▶ WHAT THE EXERCISE ASKS
In the records that follow, find the line with "rst_Name := role_Name"; from there, retype every line exactly through the line with "role_fields := @role_fields", which also belongs to the answer.

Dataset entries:

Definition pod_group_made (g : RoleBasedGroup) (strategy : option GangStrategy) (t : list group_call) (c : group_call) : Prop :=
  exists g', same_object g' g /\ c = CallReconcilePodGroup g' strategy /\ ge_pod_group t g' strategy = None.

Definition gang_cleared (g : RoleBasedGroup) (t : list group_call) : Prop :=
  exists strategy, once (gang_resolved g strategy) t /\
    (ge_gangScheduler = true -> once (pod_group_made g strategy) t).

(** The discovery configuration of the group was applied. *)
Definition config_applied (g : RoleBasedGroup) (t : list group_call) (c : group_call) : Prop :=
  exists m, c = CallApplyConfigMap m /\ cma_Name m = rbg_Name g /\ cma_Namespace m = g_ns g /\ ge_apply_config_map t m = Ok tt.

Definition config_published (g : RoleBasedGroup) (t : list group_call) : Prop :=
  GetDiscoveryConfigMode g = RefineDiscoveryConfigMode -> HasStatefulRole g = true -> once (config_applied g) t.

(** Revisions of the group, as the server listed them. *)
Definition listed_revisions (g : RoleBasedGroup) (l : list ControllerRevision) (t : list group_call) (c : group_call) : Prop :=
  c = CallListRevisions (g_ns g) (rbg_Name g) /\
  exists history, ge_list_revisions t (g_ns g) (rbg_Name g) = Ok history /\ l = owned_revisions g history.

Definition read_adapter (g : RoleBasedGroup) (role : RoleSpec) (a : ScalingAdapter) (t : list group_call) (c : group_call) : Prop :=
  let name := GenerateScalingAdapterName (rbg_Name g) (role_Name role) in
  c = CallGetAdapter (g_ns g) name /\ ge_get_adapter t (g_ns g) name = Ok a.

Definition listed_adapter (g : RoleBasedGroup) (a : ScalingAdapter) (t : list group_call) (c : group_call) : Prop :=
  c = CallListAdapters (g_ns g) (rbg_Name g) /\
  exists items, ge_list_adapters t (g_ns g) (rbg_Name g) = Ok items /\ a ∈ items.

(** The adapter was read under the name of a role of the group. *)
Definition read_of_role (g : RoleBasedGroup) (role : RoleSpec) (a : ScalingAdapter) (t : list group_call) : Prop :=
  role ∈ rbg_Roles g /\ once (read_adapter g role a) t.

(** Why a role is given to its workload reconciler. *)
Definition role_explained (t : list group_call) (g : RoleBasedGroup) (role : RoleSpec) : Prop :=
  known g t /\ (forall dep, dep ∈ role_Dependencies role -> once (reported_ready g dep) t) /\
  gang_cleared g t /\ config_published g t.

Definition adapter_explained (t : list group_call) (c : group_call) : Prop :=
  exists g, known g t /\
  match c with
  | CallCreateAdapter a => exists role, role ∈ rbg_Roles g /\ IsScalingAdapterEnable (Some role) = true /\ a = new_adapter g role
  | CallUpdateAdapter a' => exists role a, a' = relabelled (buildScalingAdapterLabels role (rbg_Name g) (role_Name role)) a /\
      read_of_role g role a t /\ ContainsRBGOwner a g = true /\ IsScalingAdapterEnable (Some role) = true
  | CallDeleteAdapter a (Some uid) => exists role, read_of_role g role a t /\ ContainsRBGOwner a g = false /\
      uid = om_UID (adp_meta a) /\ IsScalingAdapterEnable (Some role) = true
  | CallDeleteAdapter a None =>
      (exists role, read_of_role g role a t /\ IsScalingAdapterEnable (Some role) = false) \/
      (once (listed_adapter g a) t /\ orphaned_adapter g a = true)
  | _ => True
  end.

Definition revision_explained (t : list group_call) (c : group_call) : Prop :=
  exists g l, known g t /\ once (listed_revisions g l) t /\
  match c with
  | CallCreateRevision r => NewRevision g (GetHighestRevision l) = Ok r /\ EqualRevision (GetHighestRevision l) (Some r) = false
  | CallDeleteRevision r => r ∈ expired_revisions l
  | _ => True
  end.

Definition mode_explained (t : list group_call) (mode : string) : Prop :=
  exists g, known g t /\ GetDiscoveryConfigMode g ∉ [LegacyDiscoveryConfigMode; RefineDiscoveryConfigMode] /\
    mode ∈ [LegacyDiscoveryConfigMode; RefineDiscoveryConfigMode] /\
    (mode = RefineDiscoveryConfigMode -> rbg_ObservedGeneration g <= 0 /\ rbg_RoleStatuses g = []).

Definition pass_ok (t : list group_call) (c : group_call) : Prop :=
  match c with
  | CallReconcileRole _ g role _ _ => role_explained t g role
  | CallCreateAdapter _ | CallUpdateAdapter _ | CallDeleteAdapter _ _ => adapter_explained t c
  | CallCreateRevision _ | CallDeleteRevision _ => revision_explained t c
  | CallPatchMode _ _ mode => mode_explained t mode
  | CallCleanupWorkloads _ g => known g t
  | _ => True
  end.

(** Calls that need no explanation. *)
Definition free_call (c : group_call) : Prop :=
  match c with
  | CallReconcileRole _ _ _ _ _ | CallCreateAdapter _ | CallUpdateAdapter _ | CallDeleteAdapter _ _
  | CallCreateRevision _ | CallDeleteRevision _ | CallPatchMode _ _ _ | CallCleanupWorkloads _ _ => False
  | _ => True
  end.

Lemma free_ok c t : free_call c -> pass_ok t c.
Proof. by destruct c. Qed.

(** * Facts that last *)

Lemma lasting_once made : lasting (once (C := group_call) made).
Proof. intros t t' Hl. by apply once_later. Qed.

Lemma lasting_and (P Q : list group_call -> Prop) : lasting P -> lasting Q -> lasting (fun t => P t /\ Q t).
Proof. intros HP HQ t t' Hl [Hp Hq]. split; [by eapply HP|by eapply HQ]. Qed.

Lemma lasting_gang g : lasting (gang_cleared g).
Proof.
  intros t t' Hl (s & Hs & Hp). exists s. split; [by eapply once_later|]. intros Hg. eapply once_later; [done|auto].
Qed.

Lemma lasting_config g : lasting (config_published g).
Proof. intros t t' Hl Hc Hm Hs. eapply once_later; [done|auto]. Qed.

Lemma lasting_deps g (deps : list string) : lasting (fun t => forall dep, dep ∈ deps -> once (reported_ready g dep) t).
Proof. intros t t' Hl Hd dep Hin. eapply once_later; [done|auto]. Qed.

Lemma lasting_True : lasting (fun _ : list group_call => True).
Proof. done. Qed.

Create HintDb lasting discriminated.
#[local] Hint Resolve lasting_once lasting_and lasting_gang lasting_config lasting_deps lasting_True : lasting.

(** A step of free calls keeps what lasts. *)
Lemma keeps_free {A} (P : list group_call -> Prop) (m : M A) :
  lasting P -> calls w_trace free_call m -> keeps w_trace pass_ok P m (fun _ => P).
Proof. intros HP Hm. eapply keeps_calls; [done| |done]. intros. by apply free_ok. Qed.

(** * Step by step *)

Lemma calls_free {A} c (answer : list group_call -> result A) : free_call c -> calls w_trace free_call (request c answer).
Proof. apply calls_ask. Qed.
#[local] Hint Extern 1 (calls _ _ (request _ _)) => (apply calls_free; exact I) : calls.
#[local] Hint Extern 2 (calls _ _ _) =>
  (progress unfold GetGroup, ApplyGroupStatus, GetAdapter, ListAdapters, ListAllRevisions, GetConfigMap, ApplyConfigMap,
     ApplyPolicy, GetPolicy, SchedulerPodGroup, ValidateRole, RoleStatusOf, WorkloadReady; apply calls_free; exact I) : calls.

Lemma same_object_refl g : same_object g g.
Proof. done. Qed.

* * *

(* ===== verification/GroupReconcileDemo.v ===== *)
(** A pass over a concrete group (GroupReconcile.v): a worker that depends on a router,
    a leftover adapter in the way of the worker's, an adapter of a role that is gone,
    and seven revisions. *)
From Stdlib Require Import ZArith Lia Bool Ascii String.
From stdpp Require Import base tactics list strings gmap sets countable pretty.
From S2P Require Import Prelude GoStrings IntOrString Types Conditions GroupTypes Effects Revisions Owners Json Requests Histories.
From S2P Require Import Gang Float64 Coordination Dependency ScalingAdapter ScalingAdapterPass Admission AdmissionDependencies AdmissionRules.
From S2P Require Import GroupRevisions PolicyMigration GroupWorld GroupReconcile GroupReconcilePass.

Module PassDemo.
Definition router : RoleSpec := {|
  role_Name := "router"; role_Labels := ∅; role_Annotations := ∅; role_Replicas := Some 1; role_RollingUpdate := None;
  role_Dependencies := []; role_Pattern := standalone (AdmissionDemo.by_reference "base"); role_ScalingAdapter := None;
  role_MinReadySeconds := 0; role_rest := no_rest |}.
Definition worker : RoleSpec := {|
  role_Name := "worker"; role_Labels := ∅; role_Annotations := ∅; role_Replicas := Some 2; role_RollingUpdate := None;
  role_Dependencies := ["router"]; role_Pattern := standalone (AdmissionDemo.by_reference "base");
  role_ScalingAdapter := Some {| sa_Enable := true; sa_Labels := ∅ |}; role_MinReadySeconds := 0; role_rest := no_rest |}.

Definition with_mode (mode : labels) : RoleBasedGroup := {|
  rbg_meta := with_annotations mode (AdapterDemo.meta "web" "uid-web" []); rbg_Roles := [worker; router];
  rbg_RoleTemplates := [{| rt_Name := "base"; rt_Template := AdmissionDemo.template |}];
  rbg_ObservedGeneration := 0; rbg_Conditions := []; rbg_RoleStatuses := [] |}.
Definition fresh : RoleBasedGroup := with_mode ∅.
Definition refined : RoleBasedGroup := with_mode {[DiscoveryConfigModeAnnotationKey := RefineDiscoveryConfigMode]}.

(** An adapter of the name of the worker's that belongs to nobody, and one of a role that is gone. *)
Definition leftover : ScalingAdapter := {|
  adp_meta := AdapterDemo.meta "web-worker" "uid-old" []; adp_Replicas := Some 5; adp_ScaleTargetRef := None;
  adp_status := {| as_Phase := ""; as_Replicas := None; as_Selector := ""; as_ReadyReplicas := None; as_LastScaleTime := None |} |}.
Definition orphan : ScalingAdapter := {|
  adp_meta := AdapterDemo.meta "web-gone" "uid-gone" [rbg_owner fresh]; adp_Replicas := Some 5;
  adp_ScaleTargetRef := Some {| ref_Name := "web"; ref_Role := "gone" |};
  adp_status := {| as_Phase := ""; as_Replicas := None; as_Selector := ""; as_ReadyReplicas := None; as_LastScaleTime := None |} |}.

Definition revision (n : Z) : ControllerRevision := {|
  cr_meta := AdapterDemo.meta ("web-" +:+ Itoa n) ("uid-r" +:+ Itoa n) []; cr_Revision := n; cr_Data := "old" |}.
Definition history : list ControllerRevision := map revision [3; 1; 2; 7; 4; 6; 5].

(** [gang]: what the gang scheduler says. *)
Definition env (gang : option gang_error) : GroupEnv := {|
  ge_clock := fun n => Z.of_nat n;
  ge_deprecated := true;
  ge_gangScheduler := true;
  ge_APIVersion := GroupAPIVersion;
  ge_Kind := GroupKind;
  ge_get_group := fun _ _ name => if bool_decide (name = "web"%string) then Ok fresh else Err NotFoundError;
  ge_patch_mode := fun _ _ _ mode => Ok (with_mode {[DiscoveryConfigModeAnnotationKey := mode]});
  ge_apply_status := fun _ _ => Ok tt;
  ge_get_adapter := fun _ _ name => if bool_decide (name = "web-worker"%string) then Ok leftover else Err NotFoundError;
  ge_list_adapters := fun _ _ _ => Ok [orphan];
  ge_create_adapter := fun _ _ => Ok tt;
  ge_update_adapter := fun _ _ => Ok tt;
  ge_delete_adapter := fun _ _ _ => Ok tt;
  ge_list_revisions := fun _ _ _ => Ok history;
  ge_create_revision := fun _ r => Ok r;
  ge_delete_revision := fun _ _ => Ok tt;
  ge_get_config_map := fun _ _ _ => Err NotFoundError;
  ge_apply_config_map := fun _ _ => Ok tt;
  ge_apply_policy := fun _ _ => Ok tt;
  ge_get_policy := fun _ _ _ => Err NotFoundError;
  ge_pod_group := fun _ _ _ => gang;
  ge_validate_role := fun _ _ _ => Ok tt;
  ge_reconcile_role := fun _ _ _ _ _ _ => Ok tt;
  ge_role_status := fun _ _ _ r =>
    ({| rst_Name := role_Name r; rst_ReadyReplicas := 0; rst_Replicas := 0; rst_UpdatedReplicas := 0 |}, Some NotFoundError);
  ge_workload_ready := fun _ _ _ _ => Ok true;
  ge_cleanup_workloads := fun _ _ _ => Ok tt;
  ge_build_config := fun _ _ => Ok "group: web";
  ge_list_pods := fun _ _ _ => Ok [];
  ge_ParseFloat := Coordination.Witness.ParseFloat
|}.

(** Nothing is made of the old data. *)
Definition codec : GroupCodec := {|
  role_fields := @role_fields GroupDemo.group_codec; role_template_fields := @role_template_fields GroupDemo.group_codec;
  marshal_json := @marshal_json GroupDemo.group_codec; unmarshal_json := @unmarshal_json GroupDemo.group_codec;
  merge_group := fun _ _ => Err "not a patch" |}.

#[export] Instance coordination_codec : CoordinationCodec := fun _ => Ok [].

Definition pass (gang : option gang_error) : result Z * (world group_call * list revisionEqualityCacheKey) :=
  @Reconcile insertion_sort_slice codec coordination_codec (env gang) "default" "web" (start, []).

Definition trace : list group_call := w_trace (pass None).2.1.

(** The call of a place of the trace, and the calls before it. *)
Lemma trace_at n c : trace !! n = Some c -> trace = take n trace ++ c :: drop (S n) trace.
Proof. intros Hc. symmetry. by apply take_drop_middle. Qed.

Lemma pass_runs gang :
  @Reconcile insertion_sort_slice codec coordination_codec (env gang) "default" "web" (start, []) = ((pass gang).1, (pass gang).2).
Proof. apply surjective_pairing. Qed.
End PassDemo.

--

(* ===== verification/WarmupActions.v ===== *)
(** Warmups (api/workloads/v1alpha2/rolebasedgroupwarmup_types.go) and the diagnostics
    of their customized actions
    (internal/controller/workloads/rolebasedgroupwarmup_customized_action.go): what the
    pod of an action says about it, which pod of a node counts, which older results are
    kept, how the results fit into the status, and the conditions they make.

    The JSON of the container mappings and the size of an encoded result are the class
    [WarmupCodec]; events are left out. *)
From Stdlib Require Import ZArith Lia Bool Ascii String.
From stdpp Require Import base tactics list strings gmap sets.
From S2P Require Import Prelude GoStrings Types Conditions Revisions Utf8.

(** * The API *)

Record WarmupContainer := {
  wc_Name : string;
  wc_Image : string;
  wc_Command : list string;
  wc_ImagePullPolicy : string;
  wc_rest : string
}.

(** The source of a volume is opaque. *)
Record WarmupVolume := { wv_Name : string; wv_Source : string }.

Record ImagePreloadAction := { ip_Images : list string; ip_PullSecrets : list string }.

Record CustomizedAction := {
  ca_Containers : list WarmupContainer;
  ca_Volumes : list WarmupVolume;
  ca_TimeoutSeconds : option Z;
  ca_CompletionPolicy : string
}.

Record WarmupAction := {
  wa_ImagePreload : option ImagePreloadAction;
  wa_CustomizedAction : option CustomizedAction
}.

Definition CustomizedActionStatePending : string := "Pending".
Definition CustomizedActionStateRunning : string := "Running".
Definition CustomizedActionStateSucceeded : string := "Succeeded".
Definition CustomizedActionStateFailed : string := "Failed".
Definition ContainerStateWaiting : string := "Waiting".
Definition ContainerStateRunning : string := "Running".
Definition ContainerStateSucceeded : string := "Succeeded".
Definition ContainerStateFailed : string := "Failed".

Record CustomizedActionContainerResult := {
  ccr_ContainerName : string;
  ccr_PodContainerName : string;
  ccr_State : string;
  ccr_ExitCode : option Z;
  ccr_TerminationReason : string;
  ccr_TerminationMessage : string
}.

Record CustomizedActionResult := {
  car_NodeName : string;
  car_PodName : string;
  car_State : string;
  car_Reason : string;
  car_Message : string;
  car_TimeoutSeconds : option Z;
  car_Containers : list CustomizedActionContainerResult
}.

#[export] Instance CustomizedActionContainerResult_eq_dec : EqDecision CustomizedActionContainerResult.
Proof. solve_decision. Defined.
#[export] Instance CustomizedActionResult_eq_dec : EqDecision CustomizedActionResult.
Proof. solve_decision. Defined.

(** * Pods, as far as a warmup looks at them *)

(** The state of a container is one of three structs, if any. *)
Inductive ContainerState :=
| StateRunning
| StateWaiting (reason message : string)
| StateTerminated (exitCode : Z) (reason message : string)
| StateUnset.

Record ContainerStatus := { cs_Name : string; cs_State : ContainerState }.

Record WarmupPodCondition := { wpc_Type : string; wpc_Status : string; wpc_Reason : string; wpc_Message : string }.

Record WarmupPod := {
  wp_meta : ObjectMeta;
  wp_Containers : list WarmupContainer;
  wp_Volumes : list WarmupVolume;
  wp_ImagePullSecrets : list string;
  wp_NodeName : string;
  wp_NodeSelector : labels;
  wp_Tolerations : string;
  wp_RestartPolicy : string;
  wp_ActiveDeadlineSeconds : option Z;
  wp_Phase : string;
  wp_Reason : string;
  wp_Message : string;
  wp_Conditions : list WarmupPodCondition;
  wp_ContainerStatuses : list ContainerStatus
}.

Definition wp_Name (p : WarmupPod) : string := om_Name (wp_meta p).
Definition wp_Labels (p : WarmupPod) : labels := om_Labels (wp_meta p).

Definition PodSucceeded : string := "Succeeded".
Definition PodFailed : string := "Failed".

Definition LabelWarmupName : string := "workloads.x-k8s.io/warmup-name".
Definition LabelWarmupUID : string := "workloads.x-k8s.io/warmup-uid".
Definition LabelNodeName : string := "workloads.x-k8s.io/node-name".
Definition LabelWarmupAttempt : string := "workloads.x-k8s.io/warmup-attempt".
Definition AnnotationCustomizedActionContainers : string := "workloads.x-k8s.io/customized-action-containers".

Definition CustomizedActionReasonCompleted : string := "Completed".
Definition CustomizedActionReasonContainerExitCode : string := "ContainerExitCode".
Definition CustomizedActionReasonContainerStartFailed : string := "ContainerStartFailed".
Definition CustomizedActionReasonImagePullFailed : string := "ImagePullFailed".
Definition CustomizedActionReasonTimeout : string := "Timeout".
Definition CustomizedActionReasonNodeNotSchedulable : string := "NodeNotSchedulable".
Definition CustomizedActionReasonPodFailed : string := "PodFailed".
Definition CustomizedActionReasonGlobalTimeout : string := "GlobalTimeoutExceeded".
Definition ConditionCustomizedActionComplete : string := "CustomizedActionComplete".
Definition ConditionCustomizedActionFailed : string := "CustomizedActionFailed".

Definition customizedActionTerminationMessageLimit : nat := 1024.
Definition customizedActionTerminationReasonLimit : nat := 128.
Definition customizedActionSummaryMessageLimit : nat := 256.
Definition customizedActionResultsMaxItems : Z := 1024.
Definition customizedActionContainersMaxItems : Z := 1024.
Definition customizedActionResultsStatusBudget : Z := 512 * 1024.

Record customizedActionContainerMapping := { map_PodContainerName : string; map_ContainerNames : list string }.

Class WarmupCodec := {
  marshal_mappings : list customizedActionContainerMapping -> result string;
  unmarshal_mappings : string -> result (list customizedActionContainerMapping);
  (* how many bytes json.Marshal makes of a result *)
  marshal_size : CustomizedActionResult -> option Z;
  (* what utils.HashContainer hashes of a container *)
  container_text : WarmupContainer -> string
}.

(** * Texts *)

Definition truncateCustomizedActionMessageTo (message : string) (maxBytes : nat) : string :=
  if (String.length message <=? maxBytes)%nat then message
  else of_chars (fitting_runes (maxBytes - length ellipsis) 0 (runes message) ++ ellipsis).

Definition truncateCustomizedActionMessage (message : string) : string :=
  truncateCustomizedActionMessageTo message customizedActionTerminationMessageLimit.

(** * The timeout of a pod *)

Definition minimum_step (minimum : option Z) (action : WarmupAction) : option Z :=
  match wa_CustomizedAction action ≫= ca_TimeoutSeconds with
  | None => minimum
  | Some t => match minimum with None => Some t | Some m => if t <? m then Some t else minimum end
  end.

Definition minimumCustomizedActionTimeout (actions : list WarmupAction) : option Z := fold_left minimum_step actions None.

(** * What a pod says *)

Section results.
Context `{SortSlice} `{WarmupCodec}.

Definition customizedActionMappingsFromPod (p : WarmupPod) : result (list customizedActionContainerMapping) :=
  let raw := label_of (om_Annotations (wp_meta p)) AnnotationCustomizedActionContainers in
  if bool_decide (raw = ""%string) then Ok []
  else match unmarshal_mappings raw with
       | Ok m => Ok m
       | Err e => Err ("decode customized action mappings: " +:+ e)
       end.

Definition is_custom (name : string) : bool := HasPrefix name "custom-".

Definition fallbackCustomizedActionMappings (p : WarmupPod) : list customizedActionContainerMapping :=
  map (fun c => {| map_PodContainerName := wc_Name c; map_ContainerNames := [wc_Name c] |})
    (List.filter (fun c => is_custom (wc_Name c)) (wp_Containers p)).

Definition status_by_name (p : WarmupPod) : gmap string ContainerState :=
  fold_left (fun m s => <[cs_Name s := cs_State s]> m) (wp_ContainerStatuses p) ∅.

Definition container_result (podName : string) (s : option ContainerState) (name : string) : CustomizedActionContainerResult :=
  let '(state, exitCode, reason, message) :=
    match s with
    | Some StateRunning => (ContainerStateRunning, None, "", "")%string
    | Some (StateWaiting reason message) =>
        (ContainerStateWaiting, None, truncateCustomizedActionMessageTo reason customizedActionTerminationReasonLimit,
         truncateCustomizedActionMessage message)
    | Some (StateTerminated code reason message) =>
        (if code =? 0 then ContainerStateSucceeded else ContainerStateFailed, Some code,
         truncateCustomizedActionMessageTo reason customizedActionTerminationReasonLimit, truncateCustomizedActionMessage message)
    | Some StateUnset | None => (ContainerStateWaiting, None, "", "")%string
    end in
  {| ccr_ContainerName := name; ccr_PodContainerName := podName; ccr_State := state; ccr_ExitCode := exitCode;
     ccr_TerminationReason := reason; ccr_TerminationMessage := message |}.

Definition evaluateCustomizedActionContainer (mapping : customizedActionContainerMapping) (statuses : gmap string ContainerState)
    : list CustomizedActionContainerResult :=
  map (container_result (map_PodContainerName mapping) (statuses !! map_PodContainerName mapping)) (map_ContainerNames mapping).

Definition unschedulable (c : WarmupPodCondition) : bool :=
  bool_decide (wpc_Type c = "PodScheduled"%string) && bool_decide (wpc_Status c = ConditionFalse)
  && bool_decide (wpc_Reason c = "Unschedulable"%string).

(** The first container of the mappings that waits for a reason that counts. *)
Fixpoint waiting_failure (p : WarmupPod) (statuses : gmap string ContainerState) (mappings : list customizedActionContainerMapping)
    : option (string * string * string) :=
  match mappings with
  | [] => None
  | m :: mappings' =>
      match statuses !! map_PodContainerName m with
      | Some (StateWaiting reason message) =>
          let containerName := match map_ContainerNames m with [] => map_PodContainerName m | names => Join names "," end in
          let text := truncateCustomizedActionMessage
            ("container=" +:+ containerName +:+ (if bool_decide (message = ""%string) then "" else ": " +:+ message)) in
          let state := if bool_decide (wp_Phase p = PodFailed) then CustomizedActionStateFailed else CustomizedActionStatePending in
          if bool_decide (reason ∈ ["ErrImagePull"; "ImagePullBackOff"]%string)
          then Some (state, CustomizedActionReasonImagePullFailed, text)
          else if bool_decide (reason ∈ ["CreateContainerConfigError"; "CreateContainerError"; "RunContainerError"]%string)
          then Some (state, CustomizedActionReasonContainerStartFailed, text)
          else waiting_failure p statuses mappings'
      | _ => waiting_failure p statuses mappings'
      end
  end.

▶ WRITTEN ANSWER
    ({| rst_Name := role_Name r; rst_ReadyReplicas := 0; rst_Replicas := 0; rst_UpdatedReplicas := 0 |}, Some NotFoundError);
  ge_workload_ready := fun _ _ _ _ => Ok true;
  ge_cleanup_workloads := fun _ _ _ => Ok tt;
  ge_build_config := fun _ _ => Ok "group: web";
  ge_list_pods := fun _ _ _ => Ok [];
  ge_ParseFloat := Coordination.Witness.ParseFloat
|}.

(** Nothing is made of the old data. *)
Definition codec : GroupCodec := {|
  role_fields := @role_fields GroupDemo.group_codec; role_template_fields := @role_template_fields GroupDemo.group_codec;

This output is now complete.